Far below, in the street that was no longer a street, an orange kayak ghosted by without a paddler. A neighbor two houses down waved a flare that did not care about water. Sirens in the distance, or horns, or HVAC units being taught to sing signaled a clarion call for help. Eric, Dana and Sarah sat there until full daylight had risen and then somberly, without much conversation, retreated back down into the house to collect their shattered lives.

When the first rescue boat nosed against the malformed porch three hours later, Sarah’s hands had learned the posture of clutching without an object. They helped her into the boat and then they helped her back out because her mother was not moving until someone she couldn’t name told her to. Eric said thank you too many times in a row and then stopped speaking entirely.

Officer Turlington was in the boat, soaked through, lips cracked white with salt. He looked up at them and did not ask the question. He had learned not to. His focus was on survivor right now, not on loss and he knew to get them out of harm and this dangerously damaged house he couldn’t let them focus on loss. He also knew it wasn’t yet the time to express hope.

“We’ll get you to the staging point,” he said. “Then to the school.”

“Is there a list,” Dana asked. “Of names.”

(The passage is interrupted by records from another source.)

(** [p] will deliver exactly [n] more success messages for [bill]. *)
Fixpoint owes (bill : string) {A : Type} (p : prog A) (n : nat) : Prop :=
  match p with
  | Ret _ | Raise _ => n = O
  | Act a k =>
      forall r, paid_and_delivered (Ev a r) = true ->
        if is_paid_notice bill (Ev a r)
        then match n with O => False | S n' => owes bill (k r) n' end
        else owes bill (k r) n
  end.

(** The event shows that [bill] is not in the dictionary once it is done. *)
Definition clears (bill : string) (e : event) : bool :=
  match e with
  | Ev a r =>
      match a as a0 return reply (result a0) -> bool with
      | tx_del b => fun _ => String.eqb b bill
      | tx_contains b =>
          fun r => match r with
                   | Ok present => String.eqb b bill && negb present
                   | Err _ => false
                   end
      | _ => fun _ => false
      end r
  end.

(** Before it ends, [p] sees or makes [bill] absent. *)
Fixpoint will_clear (bill : string) {A : Type} (p : prog A) : Prop :=
  match p with
  | Ret _ | Raise _ => False
  | Act a k =>
      forall r, paid_and_delivered (Ev a r) = true ->
        clears bill (Ev a r) = true \/ will_clear bill (k r)
  end.

(** [p] never assigns into the dictionary. *)
Fixpoint never_assigns {A : Type} (p : prog A) : Prop :=
  match p with
  | Ret _ | Raise _ => True
  | Act a k =>
      match a with tx_set _ _ => False | _ => True end /\
      forall r, never_assigns (k r)
  end.

(** 1 while [bill] is in the dictionary, 0 after. *)
Definition present_count (bill : string) (w : World) : nat :=
  if dict_contains bill (active_transactions w) then 1%nat else 0%nat.

(** What stays true while threads that check [bill] are interleaved:
    success messages delivered plus those still owed make [notices], and
    removals made plus the entry still present make [removals]. *)
Record race_invariant (bill : string) {A : Type} (notices removals : nat)
  (w : World) (pool : list (prog A)) : Prop := {
  inv_nodup : NoDup (dict_keys (active_transactions w));
  inv_never_assigns : Forall never_assigns pool;
  inv_clear :
    Forall (fun p => dict_contains bill (active_transactions w) = false \/
                     will_clear bill p) pool;
  inv_owes :
    exists ns, Forall2 (owes bill) pool ns /\
               (count (is_paid_notice bill) (trace w) + list_sum ns)%nat = notices;
  inv_removed :
    (count (is_removal bill) (trace w) + present_count bill w)%nat = removals
}.

(** [p] ends within [n] actions, whatever it is answered. *)
Fixpoint ends_within {A : Type} (n : nat) (p : prog A) {struct p} : Prop :=
  match p with
  | Ret _ | Raise _ => True
  | Act a k =>
      match n with
      | O => False
      | S n' => forall r, ends_within n' (k r)
      end
  end.

(** The threads of [n] racing checks of one bill number; each has its own
    copy of the fingerprint, chat and message read earlier. *)
Definition racing_checks (bill : string) (args : list (string * Z * Z))
  : list (prog bool) :=
  map (fun '(md5, chat, message) => check_payment_status bill md5 chat message) args.

(** A schedule that lets the threads run one after the other. *)
Definition one_by_one (threads steps : nat) : list nat :=
  flat_map (fun i => repeat i steps) (seq 0 threads).

(** *** A race between the polling thread and a button press

    The polling thread takes its snapshot, the button handler then runs to
    its end, and the polling thread resumes with the stale snapshot. *)
Definition race_env : Env := env_status 1000 (always "PAID").
Definition race_start : World * list (prog unit) :=
  (world_of [("TRX1", T1)],
   [check_and_cleanup_transactions 1; handle_confirm_payment (press "TRX1")]).
Definition race_schedule : list nat :=
  repeat 0%nat 4 ++ repeat 1%nat 14 ++ repeat 0%nat 12.

(** ** 10. More observations *)

(** The [send_message] calls made, in order: chat and text. *)
Fixpoint sent_messages (tr : list event) : list (Z * text) :=
  match tr with
  | [] => []
  | e :: tr' =>
      match ev_action e with
      | send_message chat t => (chat, t) :: sent_messages tr'
      | _ => sent_messages tr'
      end
  end.

(** The [reply_to] calls made, in order. *)
Fixpoint replies (tr : list event) : list text :=
  match tr with
  | [] => []
  | e :: tr' =>
      match ev_action e with
      | reply_to _ t => t :: replies tr'
      | _ => replies tr'
      end
  end.

(** The photos Telegram accepted: chat, keyboard and the id it gave to the
    message. *)
Definition sent_photo (e : event) : option (Z * markup * Z) :=
  match e with
  | Ev a r =>
      match a as a0 return reply (result a0) -> option (Z * markup * Z) with
      | send_photo chat _ _ k =>
          fun r => match r with Ok id => Some (chat, k, id) | Err _ => None end
      | _ => fun _ => None
      end r
  end.

Fixpoint sent_photos (tr : list event) : list (Z * markup * Z) :=
  match tr with
  | [] => []
  | e :: tr' =>
      match sent_photo e with
      | Some x => x :: sent_photos tr'
      | None => sent_photos tr'
      end
  end.

(** The lock as a thread sees it after one of its own events. *)
Definition lock_next (held : bool) (e : event) : bool :=
  match ev_action e with
  | lock_acquire => if ev_ok e then true else held
  | lock_release => if ev_ok e then false else held
  | _ => held
  end.

(** The answers the lock can give to a thread that holds it or not: an
    acquire that goes through succeeds, a release succeeds exactly when the
    lock is held. *)
Definition lock_answer (held : bool) (e : event) : bool :=
  match ev_action e with
  | lock_acquire => ev_ok e
  | lock_release => if held then ev_ok e else negb (ev_ok e)
  | _ => true
  end.

(** [p], started by a thread that holds the lock or not ([held]), never
    acquires the lock while it holds it and has released it when it ends,
    normally or by an exception. *)
Fixpoint lock_tracked (held : bool) {A : Type} (p : prog A) : Prop :=
  match p with
  | Ret _ | Raise _ => held = false
  | Act a k =>
      match a with lock_acquire => held = false | _ => True end /\
      forall r, lock_answer held (Ev a r) = true ->
                lock_tracked (lock_next held (Ev a r)) (k r)
  end.

(** [p] keeps the lock as it found it, at every action and at its end. *)
Fixpoint lock_untouched {A : Type} (p : prog A) : Prop :=
  match p with
  | Ret _ | Raise _ => True
  | Act a k =>
      match a with lock_acquire | lock_release => False | _ => True end /\
      forall r, lock_untouched (k r)
  end.

(** [p] never performs an action that [bad] marks. *)
Fixpoint avoids (bad : action -> bool) {A : Type} (p : prog A) : Prop :=
  match p with
  | Ret _ | Raise _ => True
  | Act a k => bad a = false /\ forall r, avoids bad (k r)
  end.

Definition reads_clock (a : action) : bool :=
  match a with time_time => true | _ => false end.

Definition deletes_or_checks (a : action) : bool :=
  match a with tx_del _ | check_payment _ => true | _ => false end.

(** The work a thread of the bot can be given once a payment is pending. *)
Inductive job : Type :=
| Poll (ticks : nat)              (* the polling thread, for [ticks] passes *)
| Press (c : CallbackQuery).      (* a press of the confirm button *)

Definition thread_of (j : job) : prog unit :=
  match j with
  | Poll ticks => check_and_cleanup_transactions ticks
  | Press c => handle_confirm_payment c
  end.

(** The payment network says "PAID" but Telegram refuses every success
    message. *)
Definition env_success_refused (now : Z) : Env :=
  mkEnv (fun _ => now)
        (fun _ a =>
           match a as a0 return reply (result a0) with
           | check_payment _ => Ok "PAID"
           | send_message _ (PaymentCompleted _ _) => Err (ApiException 403)
           | a' => calm a'
           end).

(** The pause between two polling passes. *)
Definition is_interval_sleep (e : event) : bool :=
  match ev_action e with
  | time_sleep s => (s =? CHECK_INTERVAL_SECONDS)%Z
  | _ => false
  end.

Definition sleeps_or_reads_clock (a : action) : bool :=
  match a with time_sleep _ | time_time => true | _ => false end.

(** The record is not expired for a pass that read [current_time] and is
    kept under [bill]. *)
Definition unexpired_as (current_time : Z) (bill : string)
  (item : string * Transaction) : bool :=
  unexpired current_time item && String.eqb (fst item) bill.

(** The actions that leave the process: calls to the Bakong client and to
    Telegram. *)
Definition external_action (a : action) : bool :=
  match a with
  | check_payment _ | create_qr _ _ _ | generate_md5 _ | qr_image _
  | answer_callback_query _ _ | delete_message _ _ | send_message _ _
  | reply_to _ _ | edit_message_caption _ _ _ _ | send_photo _ _ _ _ => true
  | _ => false
  end.

(** [p], started by a thread that holds the lock or not ([held]), makes no
    external call while it holds the lock. *)
Fixpoint lock_disciplined (held : bool) {A : Type} (p : prog A) : Prop :=
  match p with
  | Ret _ | Raise _ => True
  | Act a k =>
      (held = true -> external_action a = false) /\
      forall r, lock_answer held (Ev a r) = true ->
                lock_disciplined (lock_next held (Ev a r)) (k r)
  end.

(** The calls made to Telegram, in order. *)
Definition notifier_calls (tr : list event) : list action :=
  map ev_action (filter is_notifier_call tr).


(** The message a polling pass at [current_time] owes the holder of a
    record whose payment is "PAID": the expiry message when the deadline is
    behind the clock, the success message otherwise; to the chat stored in
    the record. *)
Definition settling_message (current_time : Z) (item : string * Transaction)
  : Z * text :=
  (chat_id (snd item),
   if unexpired current_time item
   then PaymentCompleted (fst item) "PAID"
   else Expired (fst item)).

(** As [env_status], but Telegram refuses to answer callback queries (the
    query is too old). *)
Definition env_callback_refused (now : Z) (status : string -> reply string) : Env :=
  mkEnv (fun _ => now)
        (fun _ a =>
           match a as a0 return reply (result a0) with
           | check_payment h => status h
           | answer_callback_query _ _ => Err (ApiException 400)
           | a' => calm a'
           end).

(** * Properties *)

(** ** Strings *)

Lemma str_from_append (p s : string) :
  str_from (String.length p) (p ++ s)%string = s.
Proof.
  induction p as [|c p IH]; simpl.
  - destruct s; reflexivity.
  - exact IH.
Qed.

Lemma prefix_append (p s : string) : String.prefix p (p ++ s)%string = true.
Proof.
  induction p as [|c p IH]; simpl.
  - destruct s; reflexivity.
  - destruct (Ascii.ascii_dec c c) as [_|ne]; [exact IH | now elim ne].
Qed.

(** C10: the bill number put behind the confirm prefix in the button's
    callback data (line 240) is what the handler gets back by dropping
    [len(CONFIRM_CALLBACK_PREFIX)] characters (line 287), for every bill
    number; such callback data also passes the handler's filter. *)
Theorem callback_round_trip (bill_number : string) :
  callback_bill_number (confirm_callback_data bill_number) = bill_number /\
  startswith CONFIRM_CALLBACK_PREFIX (confirm_callback_data bill_number) = true.
Proof.
  unfold callback_bill_number, confirm_callback_data, startswith. split.
  - apply str_from_append.
  - apply prefix_append.
Qed.

(** ** Dictionaries *)

Lemma dict_get_set_same k v d : dict_get k (dict_set k v d) = Some v.
Proof.
  induction d as [|[k' v'] d IH]; simpl.
  - now rewrite String.eqb_refl.
  - destruct (String.eqb k' k) eqn:E; simpl; rewrite E; auto.
Qed.

Lemma dict_get_set_other k k' v d :
  k' <> k -> dict_get k' (dict_set k v d) = dict_get k' d.
Proof.
  intros ne. induction d as [|[k0 v0] d IH]; simpl.
  - destruct (String.eqb_spec k k'); congruence.
  - destruct (String.eqb_spec k0 k); simpl.
    + subst k0. destruct (String.eqb_spec k k'); congruence.
    + now rewrite IH.
Qed.

Lemma dict_keys_set_present k v d :
  dict_contains k d = true -> dict_keys (dict_set k v d) = dict_keys d.
Proof.
  unfold dict_contains, dict_keys.
  induction d as [|[k0 v0] d IH]; simpl; [discriminate|].
  destruct (String.eqb k0 k); simpl; intros H; [reflexivity|].
  now rewrite IH.
Qed.

Lemma dict_contains_In k d : dict_contains k d = true <-> In k (dict_keys d).
Proof.
  unfold dict_contains, dict_keys.
  induction d as [|[k0 v0] d IH]; simpl.
  - split; [discriminate | tauto].
  - destruct (String.eqb_spec k0 k).
    + split; auto.
    + rewrite IH. split; [auto | intros [H|H]; [congruence | exact H]].
Qed.
(** * Kindle-Clippings-Cleaner: the deduplication and ordering engine

    A shallow embedding of [src/clean_clippings.py] and of the parts of
    CPython's [difflib.SequenceMatcher] and [re] that the cleaner calls,
    followed by the properties of the duplicate classifier, of the record
    splitter, of [dedup_by_book], of the text functions, of the parser and
    of the writer.

    Conventions.
    - A Python [str] is the list of its code points ([pystr]); [len] is
      [length].  Python integers are [Z]; list positions are [nat].
    - A [dict] is a stdpp [gmap].
    - Reading and writing files, the command line and the [debug]
      printing are left out.  [dedup_by_book] takes entries as
      [make_entry] builds them from the fields of a record; the regular
      expressions that [parse_entry] runs over the metadata line to find
      these fields are in [Re] and [Parser].
    - [x / y >= r] on floats, for integers [x], [y] and a two-digit decimal
      [r], is modelled by the same comparison on rationals.  IEEE division
      is correctly rounded and rounding is monotone, so the two agree as
      soon as the exact quotient is not within [2^-53] of [r]; for
      [y < 10^14] a quotient that differs from [r] differs from it by at
      least [1 / (100 * y)], which is far more. *)

From Stdlib Require Import ZArith QArith Ascii String List Permutation Lia.
From stdpp Require Import base decidable option list numbers countable gmap.

Local Open Scope nat_scope.

(** ** Python strings *)

Abbreviation pystr := (list N).

(** A literal: the code points of an ASCII string. *)
Definition py (s : string) : pystr := N_of_ascii <$> list_ascii_of_string s.

Module Str.

(** [str.isspace] on one character; also the class [\s] of [re] on [str]
    patterns. *)
Definition isspace (c : N) : bool :=
  ((9 <=? c) && (c <=? 13) || (28 <=? c) && (c <=? 32) || (c =? 133)
   || (c =? 160) || (c =? 5760) || (8192 <=? c) && (c <=? 8202)
   || (c =? 8232) || (c =? 8233) || (c =? 8239) || (c =? 8287)
   || (c =? 12288))%N.

(** [s.lstrip(chars)], [s.rstrip(chars)] with the character set as a
    predicate. *)
Fixpoint lstrip_by (p : N → bool) (s : pystr) : pystr :=
  match s with
  | [] => []
  | c :: s' => if p c then lstrip_by p s' else s
  end.

Definition rstrip_by (p : N → bool) (s : pystr) : pystr :=
  rev (lstrip_by p (rev s)).

(** [s.strip()] *)
Definition strip (s : pystr) : pystr := rstrip_by isspace (lstrip_by isspace s).

(** [s.startswith(p)] *)
Fixpoint startswith (p s : pystr) : bool :=
  match p, s with
  | [], _ => true
  | _ :: _, [] => false
  | c :: p', d :: s' => (c =? d)%N && startswith p' s'
  end.

(** [a in b] on strings: [a] occurs in [b] as a contiguous substring. *)
Fixpoint contains (b a : pystr) : bool :=
  startswith a b ||
  match b with
  | [] => false
  | _ :: b' => contains b' a
  end.

(** [s.split(sep)] for a non-empty [sep]: cut at the leftmost occurrence,
    continue after it.  [skip] counts the characters of a found separator
    still to be passed over, [acc] is the current piece, reversed. *)
Fixpoint split_go (sep : pystr) (skip : nat) (acc : pystr) (s : pystr)
  : list pystr :=
  match s with
  | [] => [rev acc]
  | c :: s' =>
      match skip with
      | S k => split_go sep k acc s'
      | O =>
          if startswith sep s
          then rev acc :: split_go sep (length sep - 1) [] s'
          else split_go sep 0 (c :: acc) s'
      end
  end.

Definition split (s sep : pystr) : list pystr := split_go sep 0 [] s.

(** [sep.join(parts)] *)
Fixpoint join (sep : pystr) (parts : list pystr) : pystr :=
  match parts with
  | [] => []
  | [p] => p
  | p :: ps => p ++ sep ++ join sep ps
  end.

(** [s.replace(old, new)] for a non-empty [old]. *)
Definition replace (s old new : pystr) : pystr := join new (split s old).

End Str.

(** ** Python's stable sort

    [list.sort] is stable and compares with [<] only; on a total preorder
    every stable sort returns the same list.  Insertion from the left,
    each element placed behind the elements that are not greater. *)

Fixpoint insert_sorted {A} (lt : A → A → bool) (x : A) (l : list A) : list A :=
  match l with
  | [] => [x]
  | y :: l' => if lt x y then x :: l else y :: insert_sorted lt x l'
  end.
Definition mem (x : string) (l : list string) : bool := existsb (String.eqb x) l.

(** What is fetched is cut down first: in space, on both horizontal axes, and
    in time unless it is the series of one point. *)
Definition cut_down (a : graph) : bool :=
  mem "latitude" (narrowed a) && mem "longitude" (narrowed a)
  && (mem "valid_time" (narrowed a) || is_series a).

(** The calls of one function of a module, with their arguments. *)
Definition calls_of (m f : string) (tr : list event)
  : list (list value * list (string * value)) :=
  flat_map (fun ev => match ev with
                      | EvPlot m' f' args kws =>
                          if String.eqb m' m && String.eqb f' f then [ (args, kws) ] else []
                      | _ => []
                      end) tr.

(** A scatter call, as the month it is drawn at and the legend label it is
    given. *)
Definition scatter_point (c : list value * list (string * value))
  : option value * option value :=
  (head (fst c), assoc "label" (snd c)).

(** The month a scatter call's point was selected for: the number its
    [valid_time.month] mask compares with. *)
Definition selected_month (c : list value * list (string * value)) : option Z :=
  match fst c with
  | [ _; VXarray (Sel _ [ (_, IMask (Arith AEq (Coord _ _) (Const (AInt m)))) ] None) _ ] =>
      Some m
  | _ => None
  end.

(** The arrays a call is handed in a positional argument: the argument, or
    its elements when it is a list. *)
Definition arrays_of (v : value) : list value :=
  match v with
  | VList vs => vs
  | _ => [ v ]
  end.

Definition positional (c : list value * list (string * value)) : list value :=
  flat_map arrays_of (fst c).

“There will be,” he said, the way a person says the tide will turn when they cannot turn it.

Sarah stepped into the boat last. The sand dollar sat where she’d left it on the roof. She reached for it and then didn’t. It stayed. The boat moved. The house tilted its head like it was thinking of something else and then forgot them.

During the trip out of the submerged beach town, Sarah tasted salt and blood and plaster dust. She put her hand on the bench and felt the grain under her palm and thought, I didn’t let go.

The water around them breathed, in four, hold four, out four, like a bad joke told by a planet.